_Sabia, sabiá? _O sabiá sabia. (junho de 2014)

Voo doméstico. Subi à bordo do avião exatamente ao meio dia. Quinze minutos depois havíamos decolado. Sentei-me exatamente na metade da aeronave, exatamente no meio de duas poltronas, na altura da asa direita. De onde estava, observava tudo o que acontecia no corredor – tanto para a frente quanto para o final da aeronave.

Com o avião já sobre as nuvens acenderam-se os sinais de desafivelar os cintos. Espremido entre uma senhora gorda e um sujeito mal-encarado de bigodes fartos, desafivelar o cinto causou-me um tanto de alívio. Sorri um pouco envergonhadamente para meus companheiros de viagem e dobrei o corpo para frente, espreguiçando-me.

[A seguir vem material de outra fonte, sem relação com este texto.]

(** ** Types are keys of maps. *)

Fixpoint encode_type (t : Type_) : gen_tree N :=
  match t with
  | Bool => GenNode 0 [] | U8 => GenNode 1 [] | U64 => GenNode 2 [] | U128 => GenNode 3 []
  | Address => GenNode 4 [] | Signer => GenNode 5 []
  | Vector t => GenNode 6 [encode_type t]
  | Struct i => GenNode 7 [GenLeaf i]
  | StructInstantiation i ts => GenNode 8 (GenLeaf i :: (encode_type <$> ts))
  | Reference t => GenNode 9 [encode_type t]
  | MutableReference t => GenNode 10 [encode_type t]
  | TyParam i => GenNode 11 [GenLeaf i]
  end.
Fixpoint decode_type (t : gen_tree N) : Type_ :=
  match t with
  | GenNode 1 _ => U8 | GenNode 2 _ => U64 | GenNode 3 _ => U128 | GenNode 4 _ => Address | GenNode 5 _ => Signer
  | GenNode 6 [t] => Vector (decode_type t)
  | GenNode 7 [GenLeaf i] => Struct i
  | GenNode 8 (GenLeaf i :: ts) => StructInstantiation i (decode_type <$> ts)
  | GenNode 9 [t] => Reference (decode_type t)
  | GenNode 10 [t] => MutableReference (decode_type t)
  | GenNode 11 [GenLeaf i] => TyParam i
  | _ => Bool
  end.
Lemma decode_encode_type t : decode_type (encode_type t) = t.
Proof.
  induction t as [| | | | | |t IH|i|i ts IH|t IH|t IH|i] using type_ind; try done; cbn; try by rewrite IH.
  f_equal. induction IH as [|t ts Ht _ IH]; [done|]. cbn. by rewrite Ht, IH.
Qed.
#[export] Instance Type_eq_dec : EqDecision Type_.
Proof.
  intros t u. destruct (decide (encode_type t = encode_type u)) as [H|H]; [left|right; by intros ->].
  by rewrite <- (decode_encode_type t), H, decode_encode_type.
Defined.
#[export] Instance Type_countable : Countable Type_ := inj_countable' encode_type decode_type decode_encode_type.

(** ** [TypeCache] *)

(** [struct StructInfo] *)
Record StructInfo : Set := { si_struct_tag : option StructTag; si_struct_layout : option MoveStructLayout }.
Definition StructInfo_new : StructInfo := {| si_struct_tag := None; si_struct_layout := None |}.
Definition set_struct_tag (tag : StructTag) (self : StructInfo) : StructInfo :=
  {| si_struct_tag := Some tag; si_struct_layout := si_struct_layout self |}.
Definition set_struct_layout (layout : MoveStructLayout) (self : StructInfo) : StructInfo :=
  {| si_struct_tag := si_struct_tag self; si_struct_layout := Some layout |}.

Definition TypeCache : Set := gmap N (gmap (list Type_) StructInfo).
Definition TypeCache_new : TypeCache := ∅.
Definition struct_info (gidx : N) (ty_args : list Type_) (self : TypeCache) : option StructInfo :=
  struct_map ← (self : gmap N _) !! gidx; struct_map !! ty_args.
Definition update_info (gidx : N) (ty_args : list Type_) (f : StructInfo → StructInfo) (self : TypeCache) : TypeCache :=
  let struct_map := default ∅ ((self : gmap N _) !! gidx) in
  <[ gidx := <[ ty_args := f (default StructInfo_new (struct_map !! ty_args)) ]> struct_map ]> (self : gmap N _).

Não tardou muito para avistar dois comissários de bordo brotando da dianteira do avião empurrando um carrinho de guloseimas. Avistei caixinhas de suco de laranja e caixinhas de refrigerantes. Vi também que serviam minúsculos cubos de requeijão acompanhados de pequeninas embalagens de biscoitos água e sal.

O aspecto de minha companheira à esquerda, sentada no corredor, não era nem um pouco bom: transpirava muito e a maquilagem do rosto estava um pouco borrada. Tudo devido ao fato de esforçar-se a caber naquela cadeira minúscula da aeronave. Era simplesmente tarefa impossível para ela.

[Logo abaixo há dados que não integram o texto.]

(* ===== verification/DataCache.v ===== *)
(** * DataCache: the data store of a transaction

    Models [language/move-vm/runtime/src/data_cache.rs]: resources and modules that a
    transaction uses are kept in a cache over what is stored, and its changes come out as
    a change set at the end.  What is stored ([MoveResolver]) is a parameter.  The maps of
    the source are ordered; an order only decides which of several errors is returned.

    The theorems: applied to what was stored, the change set of a data cache gives every
    resource the data that the transaction sees in it at the end, leaves the others, and
    has the published modules; and what loading a resource gives. *)

From S2P Require Import Prelude CoreTypes VmStatus Abilities FileFormat Errors Integers RuntimeTypes Heap Values GlobalValues HeapCounts ValueTrees Layouts Slots References GlobalSlots CyclicDependencies Bcs BcsCodecs MoveValues MoveValueCodec ValueCodec Gas LoadedCode Machine Effects TypeTags.

(** [trait MoveResolver]: [ModuleResolver] and [ResourceResolver].  A resolver may keep
    notes behind its shared reference when it is asked for a resource. *)
Class MoveResolver (S : Type) := {
  get_module : S → ModuleId → result unit (option (list u8));
  get_resource : AccountAddress → StructTag → Run S unit (option (list u8)) }.

(** [struct AccountDataCache] *)
Record AccountDataCache : Set := {
  ad_data_map : gmap RuntimeType.Type_ (MoveTypeLayout * GlobalValueImpl);
  ad_module_map : gmap Identifier (list u8) }.
Definition AccountDataCache_new : AccountDataCache := {| ad_data_map := ∅; ad_module_map := ∅ |}.

(** An event as it is emitted, and as it comes out *)
Record EventData : Set := {
  ed_guid : list u8; ed_seq_num : u64; ed_ty : RuntimeType.Type_; ed_ty_layout : MoveTypeLayout; ed_val : ValueImpl }.
Definition Event : Set := list u8 * u64 * TypeTag * list u8.

(** [struct TransactionDataCache], with the type cache of its loader *)
Record TransactionDataCache {S : Type} : Type := {
  td_remote : S;
  td_account_map : gmap AccountAddress AccountDataCache;
  td_event_data : list EventData;
  td_type_cache : TypeCache }.

Section DataCache.
Context {S Native : Type} `{!MoveResolver S} (cache : ModuleCache Native).
Notation TransactionDataCache := (@TransactionDataCache S).
Notation DataM := (Run (Heap * TransactionDataCache) PartialVMError).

Foi aí que tomou coragem para clicar no botão sobre sua cabeça para chamar algum funcionário de bordo. Como supus que ela soubesse que eu sabia o que se passava, fiz um sinal com a cabeça expressando aprovação. Recolhi o máximo que pude meu braço esquerdo, na tentativa de lhe dar mais espaço, e ela agradeceu.

Um comissário veio sem mais tardar, inclinando-se sobre dona Verônica (fiquei sabendo o nome de sua boca, quando apresentou-se para o comissário), e ficando encima da mulher gorda parecia muito mais intimidá-la do que expressar preocupação pelo desconforto terrível que passava. Ele deixou-nos para falar com outro atendente.

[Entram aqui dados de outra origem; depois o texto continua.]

(** ** What a module of a bundle was checked for *)

(** The module is accepted after the modules [verified] and before the modules [remaining]
    of its bundle, with the loader's cache [c]: it links with its dependencies, those of
    the bundle first and the others from the cache, and closes no cycle. *)
Record accepted (verified : gmap ModuleId CompiledModule) (remaining : gset ModuleId) (c : ModuleCache Native) (m : CompiledModule) : Prop := {
  ac_verified : verify_module m = Ok tt;
  ac_natives : check_natives natives m = Ok tt;
  ac_linked : linked verified c m;
  ac_acyclic : verify_module_cyclic_relations verified remaining m c = Ok tt }.
Lemma publication_accepted verified remaining fetch m c :
  run_spec (verify_module_for_publication (G := G) debug overflow_checks verifier_fuel fuel natives verified remaining fetch m) c
    (λ _ c', grows (G := G) debug overflow_checks verifier_fuel natives fetch c c' ∧ accepted verified remaining c' m) (λ _ _, True).
Proof.
  assert (Hv : run_spec (verify_for_publication (G := G) debug overflow_checks verifier_fuel fuel natives verified remaining fetch m)
    {| ld_cache := c; ld_visited := ∅; ld_friends_discovered := [] |}
    (λ _ s', grows (G := G) debug overflow_checks verifier_fuel natives fetch c (ld_cache s') ∧ accepted verified remaining (ld_cache s') m) (λ _ _, True)).
  { unfold verify_for_publication. apply run_spec_bind, run_spec_lift; [|done]. intros [] Hverified.
    apply run_spec_bind, run_spec_lift; [|done]. intros [] Hnatives. apply run_spec_bind, run_spec_lift; [|done]. intros self_id _.
    apply run_spec_bind, run_spec_lift; [|done]. intros friends _.
    apply run_spec_bind, run_spec_modify, run_spec_bind, run_spec_modify, run_spec_bind.
    eapply run_spec_weaken; [apply load_dependencies_grown; intros; by apply load_grown| |done].
    intros [] s1 [Hg Hlinked]. cbn in Hg. apply run_spec_bind, run_spec_get. unfold run_spec, on_cache.
    pose proof (friends_grown debug overflow_checks verifier_fuel natives fetch verified remaining
      (load_with_friends (G := G) debug overflow_checks verifier_fuel fuel natives verified remaining fetch fuel) (ld_friends_discovered s1) true (ld_cache s1)) as Hf.
    match goal with |- context [match ?run (ld_cache s1) with _ => _ end] => destruct (run (ld_cache s1)) as [[[]|e| |] c2] eqn:Hrun; [|done..] end. apply run_bind_inv in Hrun as ([] & c3 & Hload & Hrun).
    apply run_bind_inv in Hrun as (c4 & c5 & [= <- <-] & [Hcyclic ->]%run_lift_inv). unfold run_spec in Hf. rewrite Hload in Hf.
    destruct Hf as [Hg3 _]; [intros; eapply run_spec_weaken; [apply load_with_friends_grown|by intros ? ? []|done]|]. cbn [ld_cache].
    split; [etrans; [apply Hg|exact Hg3]|]. constructor; [done..| |done]. eapply linked_later; [by apply Hg3|done]. }
  unfold run_spec, verify_module_for_publication in *. by destruct (verify_for_publication _ _ _ _ _ _ _ _ _ _) as [[[]|e| |] s].
Qed.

Dessa vez, vieram dois comissários, sendo que um abandonou o carrinho de guloseimas que empurrava para atender à solicitação do colega e achegar-se a dona Verônica. Um dos rapazes havia encontrado uma solução para o problema: havia uma poltrona atrás de nós com muito mais espaço e estava vazia, então...

Deram os dois as mãos a dona Verônica, e ela levantou-se como se desse uma volta no ar. Por todo o tempo ela os agradecia muito, até quando a conduziram ao assento vazio, que supostamente teria mais espaço para a senhora se acomodar. Todos conhecem este acento, mas por ser um pouco mais caro, geralmente ninguém ocupa.

Confesso que suspirei aliviado, permitindo que meu braço esquerdo caísse sobre o lado do assento esquerdo que dona Verônica incomodamente ocupava. Eu ainda ouvia, vindo imediatamente de trás de mim, as palavras de agradecimento da mulher gorda. “Muito agradecida.” “Não tenho palavras para agradecer”; repetiu várias vezes.

Ao meu lado direito permanecia o velho senhor de grandes bigodes, que acompanhava o tumulto dividindo sua atenção entre o que se passava na aeronave e o que podia avistar pela janelinha; ao que tudo indica havia apenas um mar de nuvens e o sol brilhando acima, tão forte que cegaria qualquer um que ousasse lhe encarar.

Houve um instante em que nossos olhos se encontraram, não com certa surpresa para ambos. Ele estendeu-me a mão e disse, “João Cândido, a seu dispor”. Eu retribuí o gesto de amizade me apresentando “Muito prazer, Jorge Nascimento”. Em nome das boas maneiras, sorri e apertei-lhe a mão.

Como não sou de muita conversa, então eu não me estendi e calei-me. Apenas apontei para a janelinha e perguntei se podia avistar terra. Ele me respondeu com um sorriso amplo – quase tão grande de uma extremidade do rosto à outra quanto o bigode – que de vez em quando avistava uma casa lá embaixo.

Dei por encerrada a nossa conversa, porque estava muito interessado no lanche que me haveriam de servir em breve. Mas, que demora! Passaram-se meia hora de voo e o carrinho só agora nos avizinhava; para nós que nos sentávamos no meio do avião, na altura da asa. Eu queria comer todos os cubinhos de requeijão que tivessem.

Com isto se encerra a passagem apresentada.